Symptom
On a Nexus switch running LACP to a server that fails to set the collecting bit during the LACP negotiation in a timely fashion the ports will go error disabled due to sequence timeout on the Nexus switch in logs that look like this:
%ETHPORT-5-IF_SEQ_ERROR: Error ("sequence timeout") communicating with MTS_SAP_ETH_PORT_CHANNEL_MGR for opcode MTS_OPC_ETHPM_PORT_CLEANUP (RID_PORT: Ethernet1/20)
%ETH_PORT_CHANNEL-3-RSP_TIMEOUT: Component MTS_SAP_LACP timed out on response to opcode:MTS_OPC_PCM_RX_HW_ENABLED (for:Ethernet1/20)

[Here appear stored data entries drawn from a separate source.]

(** * FLUX-Finetune: the asynchronous job lifecycle of [finetune.py] and
    [generate.py]

    A shallow embedding of the two Streamlit applications: submission of a
    fine-tune or an inference job, the polling loops, the registry file
    [finetune_id.json] and the reading of the final result.

    Python values that travel through JSON are modelled by the type [json];
    the outside world (environment, files, the remote service, the page
    drawn by Streamlit and the clock) is one explicit state [World], threaded
    through a state-and-exception monad [M].  Every request sent, every
    widget output and every sleep is appended to the world's [trace], so
    that "no further network call" is a statement about that trace. *)

From Stdlib Require Import ZArith QArith String List Ascii.
From Stdlib.Strings Require Import Byte.
From stdpp Require Import base gmap strings list fin_maps.

Open Scope string_scope.
Open Scope Z_scope.

(** ** Python values *)

(** A Python [float].  A finite one is given by the rational that the
    double is; the program only compares floats with 0 and 1 and passes
    them on, so nothing else of IEEE 754 is needed. *)
Inductive pyfloat : Type :=
| FloatQ (q : Q)
| FloatInf (negative : bool)
| FloatNaN.

(** What [json.loads] and [response.json()] produce, and what
    [json.dump] and [requests] accept.  [JNull] is Python's [None]. *)
#[warnings="-register-all"] Inductive json : Type :=
| JNull
| JBool (b : bool)
| JInt (z : Z)
| JFloat (f : pyfloat)
| JStr (s : string)
| JList (l : list json)
| JObj (m : gmap string json).

(** [bool(v)], as used by [if not v]. *)
Definition truthy (v : json) : bool :=
  match v with
  | JNull => false
  | JBool b => b
  | JInt z => negb (z =? 0)
  | JFloat (FloatQ q) => negb (Qeq_bool q 0)
  | JFloat _ => true
  | JStr s => negb (String.eqb s "")
  | JList l => match l with [] => false | _ => true end
  | JObj m => negb (Nat.eqb (size m) 0)
  end.

(** [v == s] for a string literal [s]. *)
Definition py_eq_str (v : json) (s : string) : bool :=
  match v with
  | JStr t => String.eqb t s
  | _ => false
  end.

(** [isinstance(v, (int, float))]: [bool] is a subclass of [int]. *)
Definition is_int_or_float (v : json) : bool :=
  match v with
  | JBool _ | JInt _ | JFloat _ => true
  | _ => false
  end.

(** [0 <= v <= 1] on a value that passed [is_int_or_float]; [True] is 1 and
    [False] is 0, every comparison with NaN is false. *)
Definition between_0_and_1 (v : json) : bool :=
  match v with
  | JBool _ => true
  | JInt z => (0 <=? z) && (z <=? 1)
  | JFloat (FloatQ q) => Qle_bool 0 q && Qle_bool q 1
  | _ => false
  end.

(** ** Exceptions *)

Inductive exn : Type :=
| ValueError (msg : string)
| FileNotFoundError (path : string)
| AssertionError (msg : string)
| HTTPError (code : Z)          (* response.raise_for_status() *)
| ConnectionError               (* requests could not get an answer *)
| JSONDecodeError               (* response.json(), json.load *)
| AttributeError                (* .get / .keys on a value that is no dict *)
| TypeError                     (* item assignment on a value that is no dict *)
| KeyError (key : string)
| StopException.                (* st.stop(): not an [Exception] *)

(** [except Exception] catches everything but Streamlit's script control. *)
Definition is_Exception (e : exn) : bool :=
  match e with StopException => false | _ => true end.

%ETHPORT-5-IF_SEQ_ERROR: Error ("required service is not responding") communicating with MTS_SAP_ETH_PORT_CHANNEL_MGR foropcode MTS_OPC_ETHPM_BUNDLE_MEMBER_BRINGUP (RID_PORT: Ethernet1/20)
Conditions
Server is not handing the LACP negotiation correctly
Workaround
Perform the following steps to get the ports to come up:
1) Shutdown the NICS from the server side
2) Delete the port-channel from the nexus side
3) Default all the physical interfaces
4) Re-create the port-channel
5) Re-apply to the physical interfaces
Now the port-channel will come back up.
Further Problem Description
Please note that this "defect" was filed due to a specific issue with the end-host behaving incorrectly. The "fix" for this on NX-OS side is simply added logging of the issue & trigger for ease of troubleshooting & diagnosing.
The ports will continue to error disable if the issue is not addressed properly on the end-host.

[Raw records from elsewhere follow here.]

(** * GenAI Adoption Pulse: the insights engine

    A shallow embedding of [backend/services/insights_engine.py] and the
    statements of its specification that are settled against it.

    Numeric model.  Python [int] is [Z].  Python [float] is idealised as a
    real number ([R]): arithmetic is exact, [x ** 0.5] is the real square
    root, and [round(x, 3)] rounds the exact value half-to-even at the third
    decimal.  Exceptions are values of an error monad, so that "this code
    never raises" is a statement about the embedding.  Python dictionaries
    are insertion-ordered association lists with unique keys, because
    [max(d, key=d.get)] and [min(d, key=d.get)] break ties by insertion
    order.  [datetime.utcnow()] reads a clock that is a parameter of the
    model: one reading per call, in program order. *)

From Stdlib Require Import Reals Lra Lia ZArith List String Ascii Bool.
From Stdlib Require Import Permutation Sorted DecimalString.
Import ListNotations.

Open Scope R_scope.

(** ** Python runtime *)

Module Py.

Inductive PyError : Set :=
| ZeroDivisionError
| StatisticsError
| ValueError
| KeyError
| TypeError.

(** A computation that returns a value or raises. *)
Definition Exc (A : Type) : Type := (PyError + A)%type.

Definition ret {A : Type} (a : A) : Exc A := inr a.

Definition raise {A : Type} (e : PyError) : Exc A := inl e.

Definition bind {A B : Type} (m : Exc A) (f : A -> Exc B) : Exc B :=
  match m with
  | inl e => inl e
  | inr a => f a
  end.

(** [len(l)] *)
Definition len {A : Type} (l : list A) : Z := Z.of_nat (List.length l).

(** [sum(l)] on floats: a left fold from 0. *)
Definition sum (l : list R) : R := fold_left Rplus l 0.

(** [a / b] on floats. *)
Definition fdiv (a b : R) : Exc R :=
  if Req_dec_T b 0 then raise ZeroDivisionError else ret (a / b).

(** [statistics.mean(l)]: raises [StatisticsError] on an empty list. *)
Definition mean (l : list R) : Exc R :=
  match l with
  | [] => raise StatisticsError
  | _ :: _ => ret (sum l / IZR (len l))
  end.

(** [x ** 0.5].  On a negative base Python answers with a complex number,
    which the comparisons and [round] that follow in this program reject
    with a [TypeError]; the model raises it at once. *)
Definition pow_half (x : R) : Exc R :=
  if Rlt_dec x 0 then raise TypeError else ret (sqrt x).

(** Nearest integer, ties to the even one. *)
Definition round_half_even (x : R) : Z :=
  let f := Int_part x in
  let d := x - IZR f in
  if Rlt_dec d (1 / 2) then f
  else if Rlt_dec (1 / 2) d then (f + 1)%Z
  else if Z.even f then f else (f + 1)%Z.

(** [round(x, ndigits)] *)
Definition round (x : R) (ndigits : nat) : R :=
  IZR (round_half_even (x * 10 ^ ndigits)) / 10 ^ ndigits.

(** [min(a, b)] and [abs(x)] on floats are [Rmin] and [Rabs]. *)

(** *** Dictionaries: insertion-ordered, keys unique *)

Section Dict.
Context {K V : Type} (eqb : K -> K -> bool).

Fixpoint get (d : list (K * V)) (k : K) : option V :=
  match d with
  | [] => None
  | (k', v) :: d' => if eqb k k' then Some v else get d' k
  end.

(** [d[k] = v]: an existing key keeps its position. *)
Fixpoint set (d : list (K * V)) (k : K) (v : V) : list (K * V) :=
  match d with
  | [] => [(k, v)]
  | (k', v') :: d' =>
      if eqb k k' then (k', v) :: d' else (k', v') :: set d' k v
  end.

(** [del d[k]] *)
Fixpoint del (d : list (K * V)) (k : K) : list (K * V) :=
  match d with
  | [] => []
  | (k', v') :: d' => if eqb k k' then d' else (k', v') :: del d' k
  end.

Definition keys (d : list (K * V)) : list K := map fst d.

(** [d[k]] as an expression: [KeyError] on a missing key. *)
Definition getitem (d : list (K * V)) (k : K) : Exc V :=
  match get d k with
  | Some v => ret v
  | None => raise KeyError
  end.
End Dict.

(** [d[k].append(v)] on a [defaultdict(list)]. *)
Definition append_to {K V : Type} (eqb : K -> K -> bool)
    (d : list (K * list V)) (k : K) (v : V) : list (K * list V) :=
  match get eqb d k with
  | Some l => set eqb d k (l ++ [v])
  | None => set eqb d k [v]
  end.

(** [max(d, key=d.get)] and [min(d, key=d.get)]: the first key, in
    insertion order, whose value is the largest (smallest).  Every key of
    a dictionary maps to its own value, so the scan runs over the items.
    Both raise [ValueError] on an empty dictionary. *)
Fixpoint max_item {K : Type} (best : K * R) (l : list (K * R)) : K * R :=
  match l with
  | [] => best
  | kv :: l' => max_item (if Rgt_dec (snd kv) (snd best) then kv else best) l'
  end.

Upgrading NX-OS will not resolve this problem as the problem does not lie within NX-OS. The misbehaving end-host must be fixed in order for the channel to form properly.
The added syslog on NX-OS to spot this issue will have the following format (starting in 8.3(2)):
"%ETH_PORT_CHANNEL-3-PEER_COLLECT_ENABLE_NOT_RCVD: LACP neighbor for Ethernetx/y may not have enabled collect bit in LACP PDU in stipulated time."